Perhaps more disturbing, when this unvarnished quid pro quo was exposed for what it is – and long-suffering taxpayers pushed back against what one Volusia County teacher aptly described as a “kickback” – we were openly gaslighted by Director Hazel in an official communication which labeled our well-founded suspicions as “categorically untrue.”
“We will continue to communicate facts and hope that the public will be open to listening to those facts,” Hazel said. “If anyone has any questions we welcome those and we’ll answer them as completely as we can.”
According to the News-Journal, the district cannot produce a job description – or employment application – for Ms. Wright’s new role, and it is increasingly apparent that the position was neither advertised nor competitive.
I find that strange.
I’ll bet federal grant administrators will too.
At a time when Volusia County teachers and staff are locked in a pitched battle with the district – fighting admirably for an equitable pay increase and parity for veteran educators, you know, a living wage that will attract and keep highly diverse and qualified teachers in Volusia County classrooms – the School Board, then led by Ida Wright, showered Balgobin with a 34% raise. . .
According to Volusia United Educators President Elizabeth Albert, “We all understand that there is a desire to work on diversity within the ranks of Volusia County schools, but why now? Why in this moment when there’s no money for teachers, for support professionals. If in fact the funding is already in place, why not talk about it? Why keep everybody in the dark?” Albert asked. “The appearance that something is awry, that’s what is the most off-putting.”
Those we elected to represent our interests lavished an obscene pay increase on Carmen Balgobin – a ghostlike failed senior administrator – and now those who pay the bills are expected to stand idle while the recipient of their largesse shunts scarce federal grant dollars – which are earmarked for programs that improve student achievement and provide low-income and minority students greater access to effective educators – to a former elected official who helped facilitate her enormous raise less than a month ago?

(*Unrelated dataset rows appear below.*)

(** * jest-matcher-utils: a shallow embedding of [src/index.js]

    The module is a flat library of helpers that build the failure messages of
    matchers: [getType] classifies a JavaScript value, [stringify] renders it
    through the external [pretty-format] package, the [ensure*] guards throw
    formatted errors, and [matcherHint] / [pluralize] build message fragments.

    JavaScript values are embedded as the inductive type [value]; a call that
    may throw returns a [completion]; the two external packages ([chalk] and
    [pretty-format]) are parameters of the development.  *)

From Stdlib Require Import String Ascii List ZArith Bool Lia DecimalString.
Import ListNotations.
Local Open Scope Z_scope.
Local Open Scope string_scope.

(** ** JavaScript values *)

(** Numbers: the integral doubles, NaN and the two infinities; [Int z] is the
    double whose value is the integer [z].  Fractional doubles are left out:
    the classifier and the guards see only that a value is a number, and the
    counts handed to [pluralize] are integral. *)
Inductive number : Type :=
| Int (z : Z)
| NaN
| Infinity (negative : bool).

(** Function objects are compared by identity.  [ThisRealmRegExp] is the
    object the identifier [RegExp] of line 66 evaluates to; every other
    function (the [RegExp] of another realm included) is an [OtherFunction]. *)
Inductive func : Type :=
| ThisRealmRegExp
| OtherFunction (name : string).

(** A value.  A [VObject] carries what the module and its collaborators
    observe of it: its built-in class, the value read by [o.constructor] (own
    or inherited, [VUndefined] when there is none), and its [toJSON]
    serialization hook, a method that is inherited or not enumerable.
    [VBigInt] stands for the values whose [typeof] is none of the seven names
    [getType] tests.

    Two more shapes are values on which an operation of the module throws.
    [VAccessorObject name thrown toJSON] is the object literal
    [{ get [name]() { throw thrown } }]: an ordinary object whose own
    enumerable property [name] is an accessor whose getter throws, every
    other property (its [constructor], when [name] is another name) being
    inherited from [Object.prototype].  [VRevokedProxy] is a proxy of an
    ordinary object after its revocation: [typeof] still answers "object",
    and every other operation on it is a TypeError. *)
Inductive value : Type :=
| VUndefined
| VNull
| VBoolean (b : bool)
| VNumber (n : number)
| VString (s : string)
| VSymbol (description : string)
| VFunction (f : func)
| VBigInt (z : Z)
| VObject (c : class) (constructor : value) (toJSON : hook)
| VAccessorObject (name : string) (thrown : value) (toJSON : hook)
| VRevokedProxy
with class : Type :=
| Ordinary
| ArrayExotic (elements : list value)
| RegExpObject (source : string)
with hook : Type :=
| NoHook
| HookReturns (replacement : value)
| HookThrows (thrown : value).

(** ** Completions: a call either returns or throws *)

Inductive exn : Type :=
| Error (message : string)         (* [new Error(message)] *)
| UnknownTypeError (offending : value)
    (* the [Error] of line 75, whose message interpolates the value *)
| TypeError (message : string)     (* raised by the language itself *)
| Thrown (payload : value).        (* anything thrown by user code *)

Inductive completion (A : Type) : Type :=
| Return (a : A)
| Throw (e : exn).
Arguments Return {A} a.
Arguments Throw {A} e.

Definition bind {A B : Type} (c : completion A) (k : A -> completion B)
  : completion B :=
  match c with
  | Return a => k a
  | Throw e => Throw e
  end.

(** [try { c } catch (e) { handler e }] *)
Definition try_catch {A : Type} (c : completion A) (handler : exn -> completion A)
  : completion A :=
  match c with
  | Return a => Return a
  | Throw e => handler e
  end.

Notation "x <- c ;; k" := (bind c (fun x => k))
  (at level 61, c at next level, right associativity).

(** ** Operators of the language used by the module *)

Definition LF : string := String (ascii_of_nat 10) EmptyString.

(** The [typeof] operator. *)
Definition typeof (v : value) : string :=
  match v with
  | VUndefined => "undefined"
  | VNull => "object"
  | VBoolean _ => "boolean"
  | VNumber _ => "number"
  | VString _ => "string"
  | VSymbol _ => "symbol"
  | VFunction _ => "function"
  | VBigInt _ => "bigint"
  | VObject _ _ _ => "object"
  | VAccessorObject _ _ _ => "object"
  | VRevokedProxy => "object"
  end.

(** [v === null] *)
Definition is_null (v : value) : bool :=
  match v with
  | VNull => true
  | _ => false
  end.

(** Whether [v] is an array: what [Array.isArray(v)] answers when it returns. *)
Definition Array_isArray (v : value) : bool :=
  match v with
  | VObject (ArrayExotic _) _ _ => true
  | _ => false
  end.

(** The call [Array.isArray(v)]: a TypeError on a revoked proxy. *)
Definition call_Array_isArray (v : value) : completion bool :=
  match v with
  | VRevokedProxy =>
      Throw (TypeError "Cannot perform 'IsArray' on a proxy that has been revoked")
  | _ => Return (Array_isArray v)
  end.

(** [v === RegExp]: identity with this realm's [RegExp] constructor. *)
Definition is_RegExp (v : value) : bool :=
  match v with
  | VFunction ThisRealmRegExp => true
  | _ => false
  end.

(** [v.constructor].  Reading a property of [undefined] or [null] is a
    TypeError; a primitive answers through its wrapper's prototype; the read
    runs the getter of an accessor property, and throws what it throws. *)
Definition get_constructor (v : value) : completion value :=
  match v with
  | VUndefined => Throw (TypeError "Cannot read property 'constructor' of undefined")
  | VNull => Throw (TypeError "Cannot read property 'constructor' of null")
  | VBoolean _ => Return (VFunction (OtherFunction "Boolean"))
  | VNumber _ => Return (VFunction (OtherFunction "Number"))
  | VString _ => Return (VFunction (OtherFunction "String"))
  | VSymbol _ => Return (VFunction (OtherFunction "Symbol"))
  | VFunction _ => Return (VFunction (OtherFunction "Function"))
  | VBigInt _ => Return (VFunction (OtherFunction "BigInt"))
  | VObject _ constructor _ => Return constructor
  | VAccessorObject name thrown _ =>
      if name =? "constructor" then Throw (Thrown thrown)
      else Return (VFunction (OtherFunction "Object"))
  | VRevokedProxy =>
      Throw (TypeError "Cannot perform 'get' on a proxy that has been revoked")
  end.

(** Decimal digits of an integer, with a leading [-] when negative. *)
Definition decimal (z : Z) : string := NilZero.string_of_int (Z.to_int z).

(** Number-to-string conversion, as string concatenation applies it.  An
    integer of the safe range (at most 2^53 in absolute value) is printed by
    its decimal digits.  Beyond that range the language prints the shortest
    digits that read back as the same double, in exponent notation from 10^21
    on; that part of the conversion is not modelled, and is the parameter
    [beyond_safe]. *)
Section NumberToString.

Variable beyond_safe : Z -> string.

Definition Number_toString (n : number) : string :=
  match n with
  | Int z => if (Z.abs z <=? 2 ^ 53)%Z then decimal z else beyond_safe z
  | NaN => "NaN"
  | Infinity false => "Infinity"
  | Infinity true => "-Infinity"
  end.

End NumberToString.

(** [array[n]] for an array of strings and a number used as the key:
    [None] is [undefined], the answer for every key that is no index of the
    array. *)
Definition element_at (array : list string) (n : number) : option string :=
  match n with
  | Int z =>
      if ((0 <=? z) && (z <? Z.of_nat (List.length array)))%Z
      then nth_error array (Z.to_nat z)
      else None
  | _ => None
  end.

(** [n === m] on numbers. *)
Definition number_strict_equal (n m : number) : bool :=
  match n, m with
  | Int a, Int b => (a =? b)%Z
  | Infinity a, Infinity b => Bool.eqb a b
  | _, _ => false
  end.

(** Truthiness of a string: every string but the empty one. *)
Definition string_truthy (s : string) : bool :=
  match s with
  | EmptyString => false
  | String _ _ => true
  end.

(** Truthiness of an optional string argument ([None] is [undefined]). *)
Definition truthy (s : option string) : bool :=
  match s with
  | Some s => string_truthy s
  | None => false
  end.

(** ** The module *)

(** The tags of the Flow type [ValueType] (lines 16-26). *)
Definition ValueType : list string :=
  ["array"; "boolean"; "function"; "null"; "number"; "object"; "regexp";
   "string"; "symbol"; "undefined"].

Definition NUMBERS : list string :=
  ["zero"; "one"; "two"; "three"; "four"; "five"; "six"; "seven"; "eight";
   "nine"; "ten"; "eleven"; "twelve"; "thirteen"].

(** Lines 50-76. *)
Definition getType (value : value) : completion string :=
  if typeof value =? "undefined" then Return "undefined"
  else if is_null value then Return "null"
  else
    array <- call_Array_isArray value ;;
    if array then Return "array"
    else if typeof value =? "boolean" then Return "boolean"
    else if typeof value =? "function" then Return "function"
    else if typeof value =? "number" then Return "number"
    else if typeof value =? "string" then Return "string"
    else if typeof value =? "object" then
      constructor <- get_constructor value ;;
      if is_RegExp constructor then Return "regexp" else Return "object"
    else if typeof value =? "symbol" then Return "symbol"
    else Throw (UnknownTypeError value).

(** ** The external packages *)

(** The three [chalk] styles the module uses; each maps a string to a string. *)
Record Chalk : Type := {
  green : string -> string;
  red : string -> string;
  dim : string -> string
}.

(** The options object handed to [prettyFormat].  [callToJSON] is [None] when
    the caller leaves it out, which the first call of [stringify] does. *)
Record options : Type := {
  callToJSON : option bool;
  maxDepth : nat;
  min : bool
}.

Section MatcherUtils.

Variable chalk : Chalk.
Variable prettyFormat : value -> options -> completion string.

(** Lines 28-29. *)
Definition EXPECTED_COLOR : string -> string := green chalk.
Definition RECEIVED_COLOR : string -> string := red chalk.

(** Lines 78-91. *)
Definition stringify (object : value) : completion string :=
  try_catch
    (prettyFormat object {| callToJSON := None; maxDepth := 10; min := true |})
    (fun e =>
       prettyFormat object
         {| callToJSON := Some false; maxDepth := 10; min := true |}).

(** Lines 93-94. *)
Definition printReceived (object : value) : completion string :=
  s <- stringify object ;; Return (RECEIVED_COLOR s).

Definition printExpected (value : value) : completion string :=
  s <- stringify value ;; Return (EXPECTED_COLOR s).

(** Lines 96-109. *)
Definition printWithType (name : string) (received : value)
    (print : value -> completion string) : completion string :=
  type <- getType received ;;
  printed <- print received ;;
  Return
    (name ++ ":" ++
     (if negb (type =? "null") && negb (type =? "undefined")
      then LF ++ "  " ++ type ++ ": "
      else " ") ++
     printed).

In my view, it is past time for federal authorities to step in and ensure the integrity of the process, and preserve the public’s trust in our educational system, by protecting grant funds from diversion to a position which supplants an already existing equity and diversity compliance position as apparent payback for a very lucrative favor.
Our last/best hope lies in newly elected Anita Burnette, who trounced the entrenched Wright on the strength of her promise to “change district culture by improving communication and making sure educators feel valued; prioritizing spending on classroom needs and tightening spending in administrative budgets; and closing the achievement gap for minority students.”
Now is the time for Ms. Burnette to make good on her pledge by demanding answers for how and why this disgusting greasy-palm culture can continue in the senior ranks of Volusia County Schools.